[[ Data to examine open ]]
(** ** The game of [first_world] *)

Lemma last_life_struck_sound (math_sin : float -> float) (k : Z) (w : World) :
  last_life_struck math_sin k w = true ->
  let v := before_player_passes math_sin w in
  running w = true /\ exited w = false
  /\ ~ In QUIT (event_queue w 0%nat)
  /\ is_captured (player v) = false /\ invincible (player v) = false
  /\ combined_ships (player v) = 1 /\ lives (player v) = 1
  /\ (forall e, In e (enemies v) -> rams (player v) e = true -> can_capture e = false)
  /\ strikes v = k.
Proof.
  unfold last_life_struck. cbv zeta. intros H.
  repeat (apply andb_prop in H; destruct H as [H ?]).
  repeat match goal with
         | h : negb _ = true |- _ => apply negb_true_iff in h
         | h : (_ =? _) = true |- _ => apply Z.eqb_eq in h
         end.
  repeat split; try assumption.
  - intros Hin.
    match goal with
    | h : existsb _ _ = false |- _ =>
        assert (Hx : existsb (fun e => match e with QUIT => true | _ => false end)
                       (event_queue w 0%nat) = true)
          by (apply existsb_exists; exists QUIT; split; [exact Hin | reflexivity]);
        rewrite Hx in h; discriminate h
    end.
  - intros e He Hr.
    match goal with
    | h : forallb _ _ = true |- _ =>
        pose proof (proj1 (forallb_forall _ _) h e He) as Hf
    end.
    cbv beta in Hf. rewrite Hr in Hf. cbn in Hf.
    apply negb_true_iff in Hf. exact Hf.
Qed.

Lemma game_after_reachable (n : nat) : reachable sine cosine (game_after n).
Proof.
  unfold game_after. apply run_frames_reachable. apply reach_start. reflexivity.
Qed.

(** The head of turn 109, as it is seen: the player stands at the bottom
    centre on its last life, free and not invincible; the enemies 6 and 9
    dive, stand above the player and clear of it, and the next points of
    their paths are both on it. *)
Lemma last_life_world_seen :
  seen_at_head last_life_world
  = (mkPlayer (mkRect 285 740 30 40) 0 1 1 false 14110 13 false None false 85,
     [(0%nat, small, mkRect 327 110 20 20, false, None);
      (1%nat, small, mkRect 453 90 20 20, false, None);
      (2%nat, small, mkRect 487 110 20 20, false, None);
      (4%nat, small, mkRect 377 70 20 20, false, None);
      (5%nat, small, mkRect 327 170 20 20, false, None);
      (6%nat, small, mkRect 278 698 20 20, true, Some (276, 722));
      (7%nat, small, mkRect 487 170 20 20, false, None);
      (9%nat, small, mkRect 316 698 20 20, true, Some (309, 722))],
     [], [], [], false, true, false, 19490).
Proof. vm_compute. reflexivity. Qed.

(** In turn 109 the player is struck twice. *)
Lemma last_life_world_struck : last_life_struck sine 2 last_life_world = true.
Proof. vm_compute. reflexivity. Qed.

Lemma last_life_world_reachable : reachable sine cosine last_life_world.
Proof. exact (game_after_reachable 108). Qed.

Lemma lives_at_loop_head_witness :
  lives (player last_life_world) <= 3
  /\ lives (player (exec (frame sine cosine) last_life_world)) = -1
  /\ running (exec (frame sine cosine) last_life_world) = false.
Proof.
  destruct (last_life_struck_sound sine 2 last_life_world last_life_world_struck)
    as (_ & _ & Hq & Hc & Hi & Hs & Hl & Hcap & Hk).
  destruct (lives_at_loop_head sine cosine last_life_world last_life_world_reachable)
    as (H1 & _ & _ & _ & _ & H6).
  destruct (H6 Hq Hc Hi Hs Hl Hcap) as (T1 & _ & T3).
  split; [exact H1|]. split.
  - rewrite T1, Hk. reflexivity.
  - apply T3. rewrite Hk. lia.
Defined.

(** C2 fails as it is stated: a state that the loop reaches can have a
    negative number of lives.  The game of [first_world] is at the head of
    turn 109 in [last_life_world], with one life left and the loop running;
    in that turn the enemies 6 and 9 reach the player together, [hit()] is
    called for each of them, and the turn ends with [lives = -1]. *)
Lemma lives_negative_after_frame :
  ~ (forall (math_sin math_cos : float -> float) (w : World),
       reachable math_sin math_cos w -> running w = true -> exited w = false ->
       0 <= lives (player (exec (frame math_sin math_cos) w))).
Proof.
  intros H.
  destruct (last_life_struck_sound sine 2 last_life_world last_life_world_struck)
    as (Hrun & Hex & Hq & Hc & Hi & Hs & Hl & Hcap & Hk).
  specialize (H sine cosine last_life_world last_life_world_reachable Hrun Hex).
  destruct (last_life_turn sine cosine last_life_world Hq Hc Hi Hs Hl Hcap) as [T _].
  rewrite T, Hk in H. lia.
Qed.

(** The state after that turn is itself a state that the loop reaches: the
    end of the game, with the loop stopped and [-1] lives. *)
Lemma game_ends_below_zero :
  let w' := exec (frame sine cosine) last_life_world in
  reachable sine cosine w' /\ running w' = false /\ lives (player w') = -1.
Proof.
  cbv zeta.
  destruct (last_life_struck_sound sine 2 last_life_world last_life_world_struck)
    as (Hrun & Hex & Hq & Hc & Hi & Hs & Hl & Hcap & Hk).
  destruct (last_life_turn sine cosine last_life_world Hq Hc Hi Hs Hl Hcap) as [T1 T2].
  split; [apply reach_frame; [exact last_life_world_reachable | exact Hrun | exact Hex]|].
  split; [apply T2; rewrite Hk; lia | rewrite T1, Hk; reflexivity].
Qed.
[[ Data to examine closed ]]
[[ Data to examine open ]]
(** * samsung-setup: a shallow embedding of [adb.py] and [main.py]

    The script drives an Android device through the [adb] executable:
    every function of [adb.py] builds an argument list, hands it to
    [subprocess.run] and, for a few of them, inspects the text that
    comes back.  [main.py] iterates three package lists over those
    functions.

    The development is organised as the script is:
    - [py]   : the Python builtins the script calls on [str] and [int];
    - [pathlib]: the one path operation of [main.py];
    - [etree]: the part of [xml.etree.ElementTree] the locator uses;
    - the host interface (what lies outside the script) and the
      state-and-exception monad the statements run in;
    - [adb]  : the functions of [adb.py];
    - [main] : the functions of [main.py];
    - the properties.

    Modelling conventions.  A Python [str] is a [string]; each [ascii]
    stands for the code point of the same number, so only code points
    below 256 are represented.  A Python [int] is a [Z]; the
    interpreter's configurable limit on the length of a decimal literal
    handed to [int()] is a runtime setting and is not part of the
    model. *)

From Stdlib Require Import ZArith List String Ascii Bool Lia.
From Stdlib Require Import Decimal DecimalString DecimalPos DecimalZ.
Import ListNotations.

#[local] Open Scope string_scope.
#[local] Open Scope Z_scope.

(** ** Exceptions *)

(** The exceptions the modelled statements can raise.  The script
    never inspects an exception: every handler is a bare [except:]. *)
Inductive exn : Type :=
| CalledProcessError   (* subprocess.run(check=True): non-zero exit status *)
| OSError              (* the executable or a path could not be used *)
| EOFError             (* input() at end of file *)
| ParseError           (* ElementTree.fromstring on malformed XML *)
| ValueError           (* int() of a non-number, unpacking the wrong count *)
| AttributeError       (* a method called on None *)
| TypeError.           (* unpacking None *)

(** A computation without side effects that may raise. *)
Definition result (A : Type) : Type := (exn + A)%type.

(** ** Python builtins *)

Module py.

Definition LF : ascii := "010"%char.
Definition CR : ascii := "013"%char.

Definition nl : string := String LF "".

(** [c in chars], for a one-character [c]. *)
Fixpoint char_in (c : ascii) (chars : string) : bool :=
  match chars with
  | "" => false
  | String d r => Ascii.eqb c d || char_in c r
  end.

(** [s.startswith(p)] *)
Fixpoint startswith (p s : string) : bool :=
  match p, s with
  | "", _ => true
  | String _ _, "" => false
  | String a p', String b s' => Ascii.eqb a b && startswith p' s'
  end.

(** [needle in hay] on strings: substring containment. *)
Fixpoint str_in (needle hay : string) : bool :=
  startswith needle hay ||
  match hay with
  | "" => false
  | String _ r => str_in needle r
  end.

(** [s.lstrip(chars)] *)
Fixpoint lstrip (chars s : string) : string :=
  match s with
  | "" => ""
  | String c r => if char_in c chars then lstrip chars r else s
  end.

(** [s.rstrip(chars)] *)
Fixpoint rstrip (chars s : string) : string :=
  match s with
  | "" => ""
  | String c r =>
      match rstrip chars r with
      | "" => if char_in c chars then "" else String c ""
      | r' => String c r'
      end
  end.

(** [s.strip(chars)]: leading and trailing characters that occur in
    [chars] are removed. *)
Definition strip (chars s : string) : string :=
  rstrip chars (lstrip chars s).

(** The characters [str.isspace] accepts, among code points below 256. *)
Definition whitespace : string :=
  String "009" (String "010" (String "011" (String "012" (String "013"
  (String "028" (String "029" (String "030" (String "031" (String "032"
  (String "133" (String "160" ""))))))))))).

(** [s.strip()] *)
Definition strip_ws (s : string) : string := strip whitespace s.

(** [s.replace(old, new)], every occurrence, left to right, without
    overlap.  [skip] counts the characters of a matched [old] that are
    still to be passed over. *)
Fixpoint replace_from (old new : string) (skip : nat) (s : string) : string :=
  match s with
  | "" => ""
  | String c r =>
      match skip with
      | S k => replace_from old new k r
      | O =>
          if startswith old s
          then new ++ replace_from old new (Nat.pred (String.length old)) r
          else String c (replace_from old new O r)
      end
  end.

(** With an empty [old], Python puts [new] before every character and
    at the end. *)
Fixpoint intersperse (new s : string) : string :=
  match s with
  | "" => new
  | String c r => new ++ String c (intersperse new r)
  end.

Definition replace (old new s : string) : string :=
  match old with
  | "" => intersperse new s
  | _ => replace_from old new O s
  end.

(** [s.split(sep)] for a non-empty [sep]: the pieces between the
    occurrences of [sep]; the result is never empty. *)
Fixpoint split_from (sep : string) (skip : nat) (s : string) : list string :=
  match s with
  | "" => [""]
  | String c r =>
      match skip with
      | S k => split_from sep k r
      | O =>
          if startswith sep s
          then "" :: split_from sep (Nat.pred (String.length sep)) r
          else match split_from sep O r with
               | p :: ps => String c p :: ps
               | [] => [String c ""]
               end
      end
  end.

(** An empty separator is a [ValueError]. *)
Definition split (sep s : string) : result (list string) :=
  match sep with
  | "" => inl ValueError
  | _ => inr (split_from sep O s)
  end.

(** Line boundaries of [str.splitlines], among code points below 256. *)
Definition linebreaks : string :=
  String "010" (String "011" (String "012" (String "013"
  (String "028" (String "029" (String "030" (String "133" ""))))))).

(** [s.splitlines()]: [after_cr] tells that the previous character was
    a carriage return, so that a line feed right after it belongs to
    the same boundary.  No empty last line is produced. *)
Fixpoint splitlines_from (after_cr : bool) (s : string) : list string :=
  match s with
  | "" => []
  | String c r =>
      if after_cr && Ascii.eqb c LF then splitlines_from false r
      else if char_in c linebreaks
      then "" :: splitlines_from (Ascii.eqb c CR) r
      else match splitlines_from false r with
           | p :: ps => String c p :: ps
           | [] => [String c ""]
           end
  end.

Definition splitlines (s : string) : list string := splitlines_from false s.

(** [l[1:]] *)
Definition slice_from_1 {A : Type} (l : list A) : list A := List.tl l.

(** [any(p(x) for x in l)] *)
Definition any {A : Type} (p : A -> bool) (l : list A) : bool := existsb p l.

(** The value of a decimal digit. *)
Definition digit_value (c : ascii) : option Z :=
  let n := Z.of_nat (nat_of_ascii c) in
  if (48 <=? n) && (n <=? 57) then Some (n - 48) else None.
[[ Data to examine closed ]]
[[ Data to examine open ]]
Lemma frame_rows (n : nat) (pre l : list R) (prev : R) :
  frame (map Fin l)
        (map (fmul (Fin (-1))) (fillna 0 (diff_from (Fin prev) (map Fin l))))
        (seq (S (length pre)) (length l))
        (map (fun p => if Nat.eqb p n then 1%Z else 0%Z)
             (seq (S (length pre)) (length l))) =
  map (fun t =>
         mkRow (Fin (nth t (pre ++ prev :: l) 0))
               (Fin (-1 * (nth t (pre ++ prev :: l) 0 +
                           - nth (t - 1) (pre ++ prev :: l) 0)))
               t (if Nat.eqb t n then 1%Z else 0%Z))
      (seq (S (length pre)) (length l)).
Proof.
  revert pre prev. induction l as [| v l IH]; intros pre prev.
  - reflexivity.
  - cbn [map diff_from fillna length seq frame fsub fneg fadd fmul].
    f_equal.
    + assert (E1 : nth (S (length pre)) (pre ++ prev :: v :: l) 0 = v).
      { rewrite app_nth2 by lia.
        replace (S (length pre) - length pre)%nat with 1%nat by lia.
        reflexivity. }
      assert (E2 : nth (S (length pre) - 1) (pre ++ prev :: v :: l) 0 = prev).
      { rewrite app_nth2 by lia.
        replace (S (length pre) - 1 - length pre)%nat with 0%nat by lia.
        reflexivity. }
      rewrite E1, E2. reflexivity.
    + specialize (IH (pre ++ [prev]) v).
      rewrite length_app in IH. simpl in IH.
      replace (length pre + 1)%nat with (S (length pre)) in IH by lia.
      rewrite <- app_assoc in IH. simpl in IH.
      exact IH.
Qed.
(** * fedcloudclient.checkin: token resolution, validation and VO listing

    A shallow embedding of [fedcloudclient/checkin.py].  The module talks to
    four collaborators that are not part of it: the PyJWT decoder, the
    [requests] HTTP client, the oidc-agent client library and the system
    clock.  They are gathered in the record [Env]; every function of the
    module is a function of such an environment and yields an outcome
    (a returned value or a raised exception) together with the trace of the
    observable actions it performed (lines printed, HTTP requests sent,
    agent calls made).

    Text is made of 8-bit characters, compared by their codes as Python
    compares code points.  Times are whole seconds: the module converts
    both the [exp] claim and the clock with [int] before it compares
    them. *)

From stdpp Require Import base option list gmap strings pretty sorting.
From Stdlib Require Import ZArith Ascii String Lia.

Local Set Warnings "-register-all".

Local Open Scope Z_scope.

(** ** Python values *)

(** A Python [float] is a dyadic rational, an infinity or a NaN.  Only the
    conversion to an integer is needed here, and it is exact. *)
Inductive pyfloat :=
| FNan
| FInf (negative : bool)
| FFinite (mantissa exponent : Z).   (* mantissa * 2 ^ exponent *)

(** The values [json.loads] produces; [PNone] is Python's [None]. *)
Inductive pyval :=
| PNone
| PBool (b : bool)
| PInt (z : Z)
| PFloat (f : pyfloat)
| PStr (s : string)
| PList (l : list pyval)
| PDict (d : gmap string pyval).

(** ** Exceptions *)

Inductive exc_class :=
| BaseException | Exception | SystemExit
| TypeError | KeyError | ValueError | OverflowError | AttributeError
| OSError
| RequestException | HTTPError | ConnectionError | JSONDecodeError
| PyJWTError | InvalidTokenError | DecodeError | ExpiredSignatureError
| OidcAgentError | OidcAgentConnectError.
[[ Data to examine closed ]]
* Required work: Reproduce the lines of the entries above from the one with "(** [c in chars], for a one-character [c]. *)" to the one with "(** [needle in", both included, exactly and without any other line.

* Task result:
(** [c in chars], for a one-character [c]. *)
Fixpoint char_in (c : ascii) (chars : string) : bool :=
  match chars with
  | "" => false
  | String d r => Ascii.eqb c d || char_in c r
  end.

(** [s.startswith(p)] *)
Fixpoint startswith (p s : string) : bool :=
  match p, s with
  | "", _ => true
  | String _ _, "" => false
  | String a p', String b s' => Ascii.eqb a b && startswith p' s'
  end.

(** [needle in hay] on strings: substring containment. *)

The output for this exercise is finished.